One afternoon, while being influenced by Todd's criminal friend Boof, the teens begin a drinking session, which immediately proves dangerous for Melissa since she has epilepsy. Luckily, Beverly is on hand to help. Melissa becomes close friends with animal rights activist Kerry Bishop (Linda Hartley-Clark) and is distraught when Kerry is shot and killed protesting against duck hunting. Melissa and Josh then concoct a scheme to expose Lassiter's for using frozen tuna and they sneak into the kitchens and head towards the fridge where they find the tuna but a kitchen hand shuts the door, leaving Josh and Melissa trapped. Josh quickly stops the fan from freezing them but Melissa is in danger due to suffering from epilepsy and not having her medication to hand. The couple are saved but Paul Robinson (Stefan Dennis) is unimpressed with the damaged fridge and demands payment for repairs.

When Melissa hears rumours of new teacher Mr Gibbs (Simon Woodward) having previously sexually assaulted a girl at his last school, she begins a crusade against him and immediately becomes paranoid that Gibbs is after her. Melissa confides in principal Dorothy Burke (Maggie Dence) that a teacher who looked like Gibbs molested her at her previous school and she was too scared to report him. In the end, Melissa is forced to apologise when Gibbs tells her his side of the story.
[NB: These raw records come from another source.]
(** ** Collaborators

    What the round calls but this file does not define. Operations on the
    consensus object transform it; an operation that returns a future also
    says how the future ends. The two futures that [share_batches] awaits
    belong to the state machine and to a free function; whether they
    resolve is up to the rest of the system, which the consensus record
    stands for. Every theorem below holds for all collaborators. *)
Record externals : Type := mk_externals {
  (** [follower_index_metadata::is_first_request] *)
  is_first_request : Z -> bool;
  (** the value of a value-initialised [model::offset] *)
  default_offset : Z;
  (** [_share_mutex.get_units()] *)
  share_mutex_get_units : consensus -> fut unit;
  (** [details::foreign_share_n(reader, 2)]: the vector of two readers,
      first and last *)
  foreign_share_n :
    record_batch_reader -> consensus ->
    fut (record_batch_reader * record_batch_reader);
  (** [consensus::disk_append(batches, update_last_quorum_index)] *)
  disk_append :
    record_batch_reader -> bool -> consensus -> fut append_result * consensus;
  maybe_update_majority_replicated_index : consensus -> consensus;
  (** [consensus::flush_log()], its result discarded *)
  consensus_flush_log : consensus -> fut unit * consensus;
  update_node_append_timestamp : vnode -> consensus -> consensus;
  (** [_fstats.get_append_entries_unit] and [return_append_entries_units] *)
  get_append_entries_unit : vnode -> consensus -> fut unit * consensus;
  return_append_entries_units : vnode -> consensus -> consensus;
  (** [_client_protocol.append_entries] *)
  client_append_entries :
    Z -> append_entries_request -> consensus ->
    fut (result append_entries_reply) * consensus;
  validate_reply_target_node :
    result append_entries_reply -> Z -> consensus ->
    result append_entries_reply;
  process_append_entries_reply :
    Z -> result append_entries_reply -> Z -> Z -> consensus -> consensus
}.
When Todd, Josh and Cody accidentally cause an explosion in the science lab while trying to brew their own alcohol, Melissa, who is leaving for America with her family, takes the blame so she cannot be punished for it. However, her friends will not allow her to accept the blame and tell Dorothy that Melissa is innocent.

Thirty-two years later, Melissa returns to Erinsborough as part of a protest to save Erinsborough High School. She is interviewed by Summer Hoyland, to whom she reminisces over Cody and Todd, who have both since died. She also reveals that she reunited with Josh over their grief for their friends, and they had been married for the last twenty years.

==Reception==
In 1991, Barbara Toner of The Sydney Morning Herald said Melissa had the "best entrance on the year's first episode of Neighbours." Toner also bemoaned the scripting of scenes in which Melissa has symptoms of a brain tumour. TV Weeks Darren Devlyn said Amenta had "impressed Network Ten with her role as epileptic Melissa Jarrett".

During a feature called "Twelve golden TV sex moments", men's magazine, FHM declared 1991 was Neighbours finest hour. With Amenta as Melissa, Rachel Friend as Bronwyn Davies and Natalie Imbruglia as Beth Brennan, they said "Good God: that was when being unemployed or permanently bed-ridden really meant something". In 2020, Adam Beresford writing for HuffPost opined that Melissa, Todd, Cody and Josh formed one of the "show's best teen groups". A writer from Carmarthen Journal chose the episode featuring Melissa hiding the damage to Hilary's piano and date with Todd in their pick of the day feature "The Highlights". They added that the date was "all set to end in disaster".